Write the listing out once more, with every line exactly as it stands.

** DATA EXCERPTS follows **

Lemma service_runs_evicted rs sp :
  spool_ok sp -> all_linked sp -> Forall (fun run => run <> [] /\ exists k, is_run k run) rs -> NoDup (concat rs) ->
  Forall (fun r => r ∈ sp_events sp) (concat rs) -> Forall (fun r => 0 < sr_payload_bytes r) (concat rs) ->
  evicts (concat rs) sp (fold_left (fun sp run => replaceEvictedServiceRun run sp) rs sp).
Proof.
  revert sp. induction rs as [|run rs IH]; intros sp Hok Hl Hrs Hnd Hin Hpay; simpl; [by apply evicts_nil|].
  apply Forall_cons in Hrs as [[Hne [k Hr]] Hrs]. simpl in *. apply NoDup_app in Hnd as (Hn1 & Hn2 & Hn3).
  apply Forall_app in Hin as [Hin1 Hin2]. apply Forall_app in Hpay as [Hp1 Hp2].
  assert (H1 := service_run_evicted sp k run Hok Hl Hr Hne Hin1 Hn1 Hp1).
  eapply evicts_app; [exact H1|]. apply IH; [by apply H1|by eapply evicts_linked|done|done| |done].
  rewrite Forall_forall in Hin2 |- *. intros x Hx. apply (evicts_kept _ _ _ H1); [by apply Hin2|]. intros Hx'. by apply (Hn2 x).
Qed.

(** The candidates, grouped by stream. *)
Lemma fold_left_concat {A B C} (g : C -> B -> C) (h : A -> list B) keys c :
  fold_left (fun c key => fold_left g (h key) c) keys c = fold_left g (concat (map h keys)) c.
Proof. revert c. induction keys as [|key keys IH]; intros c; simpl; [done|]. by rewrite fold_left_app, IH. Qed.

Lemma key_order_spec rows : NoDup (key_order rows) /\ forall r, r ∈ rows -> stream_key r ∈ key_order rows.
Proof.
  induction rows as [|r rows [IH1 IH2]]; simpl; [split; [constructor|by intros ? ?%elem_of_nil]|]. split.
  - constructor.
    + rewrite elem_of_filter_bool. intros [_ E]. by rewrite bool_decide_eq_true_2 in E.
    + clear IH2. induction (key_order rows) as [|x l IH]; simpl; [constructor|]. apply NoDup_cons in IH1 as [Hx IH1].
      case_match; [|auto]. constructor; [|auto]. by rewrite elem_of_filter_bool; intros [? _].
  - intros x [->|Hx]%elem_of_cons; [by left|]. destruct (decide (stream_key x = stream_key r)) as [->|N]; [by left|].
    right. apply elem_of_filter_bool. split; [auto|]. by rewrite bool_decide_eq_false_2.
Qed.

Lemma group_perm keys (rows : list SpoolRow) :
  NoDup keys -> (forall r, r ∈ rows -> stream_key r ∈ keys) ->
  concat (map (fun k => List.filter (of_key k) rows) keys) ≡ₚ rows.
Proof.
  revert rows. induction keys as [|k keys IH]; intros rows Hnd Hall; simpl.
  - destruct rows as [|r rows]; [done|]. exfalso. by apply (elem_of_nil (stream_key r)), Hall; left.
  - apply NoDup_cons in Hnd as [Hk Hnd]. etrans; [|symmetry; apply (filter_partition (of_key k))]. apply Permutation_app_head.
    rewrite <- (IH (List.filter (fun x => negb (of_key k x)) rows)); [|done|].
    + erewrite map_ext_in; [done|]. intros k' Hk'%list_elem_of_In. simpl. rewrite filter_filter_and.
      apply List.filter_ext. intros x. unfold of_key. case_bool_decide; case_bool_decide; simpl; congruence.
    + intros r [Hr E]%elem_of_filter_bool. apply Hall, elem_of_cons in Hr as [Hr|?]; [|done].
      unfold of_key in E. by rewrite bool_decide_eq_true_2 in E.
Qed.
(* ===== verification/UploadSync.v ===== *)
(** * The spool and L1 together

    A one-shot attempt's output from the producer through the spool to L1: the
    events the spool still holds continue exactly where L1's record ends,
    whatever is written, lost, repeated or restarted in between, so nothing
    written is lost and every batch read from the spool is accepted. *)
From S2P Require Import Prelude Order States Contract GoStrings JobSpec L1Types RestartPolicy Database.
From S2P Require Import LeaseClock Authority Credentials Summaries Lifecycle LogRetention Logs LogStreams Ingestion Claim.
From S2P Require Import LogSpool LogUpload SpoolStreams.
#[local] Open Scope string_scope.
#[local] Open Scope list_scope.
#[local] Open Scope Z_scope.

(** ** Consecutive events *)
Fixpoint elink (start : Z) (events : list LogEvent) (last : Z) : Prop :=
  match events with
  | [] => last = start - 1
  | e :: events => le_Sequence e = start /\ start <= logEventEndSequence e /\ elink (logEventEndSequence e + 1) events last
  end.

Definition on_stream (s : string) (e : LogEvent) : bool := bool_decide (le_Stream e = s).

Lemma elink_app start a b last :
  elink start (a ++ b) last <-> exists mid, elink start a mid /\ elink (mid + 1) b last.
Proof.
  revert start. induction a as [|r a IH]; intros start; simpl.
  - split; [intros H; exists (start - 1); split; [done|]; by replace (start - 1 + 1) with start by lia|].
    intros (? & -> & H). by replace (start - 1 + 1) with start in H by lia.
  - rewrite IH. split; [intros (E & L & mid & H1 & H2); by exists mid | intros (mid & (E & L & H1) & H2); split_and!; [done|done|by exists mid]].
Qed.

Lemma elink_last start events last : elink start events last -> start - 1 <= last.
Proof. revert start. induction events as [|e events IH]; intros start; simpl; [lia|]. intros (E & L & H%IH). lia. Qed.

Lemma elink_bounds start events last e :
  elink start events last -> e ∈ events -> start <= le_Sequence e <= logEventEndSequence e /\ logEventEndSequence e <= last.
Proof.
  revert start. induction events as [|x events IH]; intros start; simpl; [by intros _ ?%elem_of_nil|].
  intros (E & L & H) [->|He]%elem_of_cons; [apply elink_last in H; lia|]. apply (IH _ H) in He. lia.
Qed.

** End of DATA EXCERPTS **

• **ANSWER TO THE PROBLEM**
Lemma service_runs_evicted rs sp :
  spool_ok sp -> all_linked sp -> Forall (fun run => run <> [] /\ exists k, is_run k run) rs -> NoDup (concat rs) ->
  Forall (fun r => r ∈ sp_events sp) (concat rs) -> Forall (fun r => 0 < sr_payload_bytes r) (concat rs) ->
  evicts (concat rs) sp (fold_left (fun sp run => replaceEvictedServiceRun run sp) rs sp).
Proof.
  revert sp. induction rs as [|run rs IH]; intros sp Hok Hl Hrs Hnd Hin Hpay; simpl; [by apply evicts_nil|].
  apply Forall_cons in Hrs as [[Hne [k Hr]] Hrs]. simpl in *. apply NoDup_app in Hnd as (Hn1 & Hn2 & Hn3).
  apply Forall_app in Hin as [Hin1 Hin2]. apply Forall_app in Hpay as [Hp1 Hp2].
  assert (H1 := service_run_evicted sp k run Hok Hl Hr Hne Hin1 Hn1 Hp1).
  eapply evicts_app; [exact H1|]. apply IH; [by apply H1|by eapply evicts_linked|done|done| |done].
  rewrite Forall_forall in Hin2 |- *. intros x Hx. apply (evicts_kept _ _ _ H1); [by apply Hin2|]. intros Hx'. by apply (Hn2 x).
Qed.

(** The candidates, grouped by stream. *)
Lemma fold_left_concat {A B C} (g : C -> B -> C) (h : A -> list B) keys c :
  fold_left (fun c key => fold_left g (h key) c) keys c = fold_left g (concat (map h keys)) c.
Proof. revert c. induction keys as [|key keys IH]; intros c; simpl; [done|]. by rewrite fold_left_app, IH. Qed.

Lemma key_order_spec rows : NoDup (key_order rows) /\ forall r, r ∈ rows -> stream_key r ∈ key_order rows.
Proof.
  induction rows as [|r rows [IH1 IH2]]; simpl; [split; [constructor|by intros ? ?%elem_of_nil]|]. split.
  - constructor.
    + rewrite elem_of_filter_bool. intros [_ E]. by rewrite bool_decide_eq_true_2 in E.
    + clear IH2. induction (key_order rows) as [|x l IH]; simpl; [constructor|]. apply NoDup_cons in IH1 as [Hx IH1].
      case_match; [|auto]. constructor; [|auto]. by rewrite elem_of_filter_bool; intros [? _].
  - intros x [->|Hx]%elem_of_cons; [by left|]. destruct (decide (stream_key x = stream_key r)) as [->|N]; [by left|].
    right. apply elem_of_filter_bool. split; [auto|]. by rewrite bool_decide_eq_false_2.
Qed.

Lemma group_perm keys (rows : list SpoolRow) :
  NoDup keys -> (forall r, r ∈ rows -> stream_key r ∈ keys) ->
  concat (map (fun k => List.filter (of_key k) rows) keys) ≡ₚ rows.
Proof.
  revert rows. induction keys as [|k keys IH]; intros rows Hnd Hall; simpl.
  - destruct rows as [|r rows]; [done|]. exfalso. by apply (elem_of_nil (stream_key r)), Hall; left.
  - apply NoDup_cons in Hnd as [Hk Hnd]. etrans; [|symmetry; apply (filter_partition (of_key k))]. apply Permutation_app_head.
    rewrite <- (IH (List.filter (fun x => negb (of_key k x)) rows)); [|done|].
    + erewrite map_ext_in; [done|]. intros k' Hk'%list_elem_of_In. simpl. rewrite filter_filter_and.
      apply List.filter_ext. intros x. unfold of_key. case_bool_decide; case_bool_decide; simpl; congruence.
    + intros r [Hr E]%elem_of_filter_bool. apply Hall, elem_of_cons in Hr as [Hr|?]; [|done].
      unfold of_key in E. by rewrite bool_decide_eq_true_2 in E.
Qed.
(* ===== verification/UploadSync.v ===== *)
(** * The spool and L1 together

    A one-shot attempt's output from the producer through the spool to L1: the
    events the spool still holds continue exactly where L1's record ends,
    whatever is written, lost, repeated or restarted in between, so nothing
    written is lost and every batch read from the spool is accepted. *)
From S2P Require Import Prelude Order States Contract GoStrings JobSpec L1Types RestartPolicy Database.
From S2P Require Import LeaseClock Authority Credentials Summaries Lifecycle LogRetention Logs LogStreams Ingestion Claim.
From S2P Require Import LogSpool LogUpload SpoolStreams.
#[local] Open Scope string_scope.
#[local] Open Scope list_scope.
#[local] Open Scope Z_scope.

(** ** Consecutive events *)
Fixpoint elink (start : Z) (events : list LogEvent) (last : Z) : Prop :=
  match events with
  | [] => last = start - 1
  | e :: events => le_Sequence e = start /\ start <= logEventEndSequence e /\ elink (logEventEndSequence e + 1) events last
  end.

Definition on_stream (s : string) (e : LogEvent) : bool := bool_decide (le_Stream e = s).

Lemma elink_app start a b last :
  elink start (a ++ b) last <-> exists mid, elink start a mid /\ elink (mid + 1) b last.
Proof.
  revert start. induction a as [|r a IH]; intros start; simpl.
  - split; [intros H; exists (start - 1); split; [done|]; by replace (start - 1 + 1) with start by lia|].
    intros (? & -> & H). by replace (start - 1 + 1) with start in H by lia.
  - rewrite IH. split; [intros (E & L & mid & H1 & H2); by exists mid | intros (mid & (E & L & H1) & H2); split_and!; [done|done|by exists mid]].
Qed.

Lemma elink_last start events last : elink start events last -> start - 1 <= last.
Proof. revert start. induction events as [|e events IH]; intros start; simpl; [lia|]. intros (E & L & H%IH). lia. Qed.

Lemma elink_bounds start events last e :
  elink start events last -> e ∈ events -> start <= le_Sequence e <= logEventEndSequence e /\ logEventEndSequence e <= last.
Proof.
  revert start. induction events as [|x events IH]; intros start; simpl; [by intros _ ?%elem_of_nil|].
  intros (E & L & H) [->|He]%elem_of_cons; [apply elink_last in H; lia|]. apply (IH _ H) in He. lia.
Qed.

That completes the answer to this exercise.